All that should come back is the lines of the data below from the one containing "Definition acquired6 : world" to the one containing "one locks its", inclusive, exactly as they stand.

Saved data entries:
☆ ☆ ☆ ☆ ☆ ☆ ☆

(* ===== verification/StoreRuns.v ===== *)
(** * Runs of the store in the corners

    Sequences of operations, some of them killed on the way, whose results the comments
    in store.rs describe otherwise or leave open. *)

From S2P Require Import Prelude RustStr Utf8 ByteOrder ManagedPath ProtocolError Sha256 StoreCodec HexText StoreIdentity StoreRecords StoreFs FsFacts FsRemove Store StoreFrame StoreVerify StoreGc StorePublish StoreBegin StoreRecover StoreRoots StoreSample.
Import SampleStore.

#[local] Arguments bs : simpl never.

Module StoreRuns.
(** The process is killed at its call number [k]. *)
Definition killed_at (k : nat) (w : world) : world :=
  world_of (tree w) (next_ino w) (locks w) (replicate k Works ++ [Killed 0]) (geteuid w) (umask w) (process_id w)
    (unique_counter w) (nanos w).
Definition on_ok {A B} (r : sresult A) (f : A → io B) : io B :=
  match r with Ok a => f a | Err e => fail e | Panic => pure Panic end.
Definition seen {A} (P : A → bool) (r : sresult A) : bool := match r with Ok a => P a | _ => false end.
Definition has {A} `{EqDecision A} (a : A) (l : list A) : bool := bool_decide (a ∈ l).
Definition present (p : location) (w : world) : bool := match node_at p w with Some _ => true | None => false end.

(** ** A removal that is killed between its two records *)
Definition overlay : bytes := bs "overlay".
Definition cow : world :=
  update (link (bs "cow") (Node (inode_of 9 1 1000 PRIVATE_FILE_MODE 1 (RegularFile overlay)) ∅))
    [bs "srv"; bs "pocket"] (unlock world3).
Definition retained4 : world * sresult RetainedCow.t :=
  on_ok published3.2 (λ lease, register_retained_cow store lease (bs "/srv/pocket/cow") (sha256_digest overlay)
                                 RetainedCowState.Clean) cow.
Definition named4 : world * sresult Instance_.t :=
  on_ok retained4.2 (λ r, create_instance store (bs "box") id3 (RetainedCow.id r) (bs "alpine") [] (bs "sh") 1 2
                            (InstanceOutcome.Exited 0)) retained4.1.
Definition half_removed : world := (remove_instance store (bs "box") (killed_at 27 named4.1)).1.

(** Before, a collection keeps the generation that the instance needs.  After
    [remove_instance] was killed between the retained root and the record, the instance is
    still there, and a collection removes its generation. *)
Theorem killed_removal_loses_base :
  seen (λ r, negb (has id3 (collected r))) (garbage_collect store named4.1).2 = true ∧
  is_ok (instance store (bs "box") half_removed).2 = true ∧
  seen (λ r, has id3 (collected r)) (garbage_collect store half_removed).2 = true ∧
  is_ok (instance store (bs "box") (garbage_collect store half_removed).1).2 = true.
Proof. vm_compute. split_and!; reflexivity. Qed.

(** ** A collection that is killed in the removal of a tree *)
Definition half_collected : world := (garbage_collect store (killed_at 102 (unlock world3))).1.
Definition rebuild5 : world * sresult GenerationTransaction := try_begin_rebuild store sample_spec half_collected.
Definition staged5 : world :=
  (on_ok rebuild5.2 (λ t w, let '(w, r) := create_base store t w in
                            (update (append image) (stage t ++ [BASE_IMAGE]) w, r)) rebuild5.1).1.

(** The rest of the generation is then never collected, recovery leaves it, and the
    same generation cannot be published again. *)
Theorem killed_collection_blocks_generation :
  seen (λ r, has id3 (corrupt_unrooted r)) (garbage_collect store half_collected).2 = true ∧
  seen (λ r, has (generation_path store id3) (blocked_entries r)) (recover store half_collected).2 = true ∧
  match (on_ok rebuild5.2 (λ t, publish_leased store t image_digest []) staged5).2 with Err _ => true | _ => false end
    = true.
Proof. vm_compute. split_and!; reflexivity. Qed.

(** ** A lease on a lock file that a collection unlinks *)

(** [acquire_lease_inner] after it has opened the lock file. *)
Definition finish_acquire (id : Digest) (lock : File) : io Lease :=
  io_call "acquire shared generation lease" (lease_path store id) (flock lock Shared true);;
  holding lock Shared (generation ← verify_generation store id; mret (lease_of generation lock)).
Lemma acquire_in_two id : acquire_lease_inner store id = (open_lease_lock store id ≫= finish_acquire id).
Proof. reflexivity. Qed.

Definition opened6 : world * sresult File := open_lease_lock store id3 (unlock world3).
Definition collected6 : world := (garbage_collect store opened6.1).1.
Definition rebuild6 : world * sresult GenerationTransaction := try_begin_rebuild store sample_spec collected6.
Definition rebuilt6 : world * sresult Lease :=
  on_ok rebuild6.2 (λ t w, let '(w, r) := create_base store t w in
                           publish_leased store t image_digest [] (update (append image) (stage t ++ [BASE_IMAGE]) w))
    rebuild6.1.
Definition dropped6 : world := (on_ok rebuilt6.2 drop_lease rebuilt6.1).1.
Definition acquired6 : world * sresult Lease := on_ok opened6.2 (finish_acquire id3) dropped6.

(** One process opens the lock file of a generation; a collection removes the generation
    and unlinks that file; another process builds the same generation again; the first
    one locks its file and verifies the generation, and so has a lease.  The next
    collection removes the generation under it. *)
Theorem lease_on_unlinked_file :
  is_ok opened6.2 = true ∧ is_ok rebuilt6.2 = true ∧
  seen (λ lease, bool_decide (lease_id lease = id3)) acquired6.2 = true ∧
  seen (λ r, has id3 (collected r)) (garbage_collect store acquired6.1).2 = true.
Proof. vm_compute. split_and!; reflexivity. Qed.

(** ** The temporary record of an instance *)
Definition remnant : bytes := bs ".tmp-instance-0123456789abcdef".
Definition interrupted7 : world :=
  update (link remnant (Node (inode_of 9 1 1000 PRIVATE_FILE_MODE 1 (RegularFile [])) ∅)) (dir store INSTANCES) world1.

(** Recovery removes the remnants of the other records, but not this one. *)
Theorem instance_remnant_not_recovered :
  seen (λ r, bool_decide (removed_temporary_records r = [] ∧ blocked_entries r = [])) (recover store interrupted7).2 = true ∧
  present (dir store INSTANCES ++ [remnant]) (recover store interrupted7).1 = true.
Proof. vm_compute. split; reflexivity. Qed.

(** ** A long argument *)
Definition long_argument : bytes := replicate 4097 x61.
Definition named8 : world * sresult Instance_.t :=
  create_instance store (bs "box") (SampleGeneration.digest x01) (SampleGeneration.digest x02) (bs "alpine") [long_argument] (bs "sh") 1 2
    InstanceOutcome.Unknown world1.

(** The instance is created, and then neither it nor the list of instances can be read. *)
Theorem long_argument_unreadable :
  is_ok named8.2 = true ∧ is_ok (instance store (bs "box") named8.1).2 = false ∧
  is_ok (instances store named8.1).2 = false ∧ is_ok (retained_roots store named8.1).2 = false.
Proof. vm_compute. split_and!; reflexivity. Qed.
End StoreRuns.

☆ ☆ ☆ ☆ ☆ ☆ ☆

# SOLUTION TO THIS TASK
Definition acquired6 : world * sresult Lease := on_ok opened6.2 (finish_acquire id3) dropped6.

(** One process opens the lock file of a generation; a collection removes the generation
    and unlinks that file; another process builds the same generation again; the first
    one locks its file and verifies the generation, and so has a lease.  The next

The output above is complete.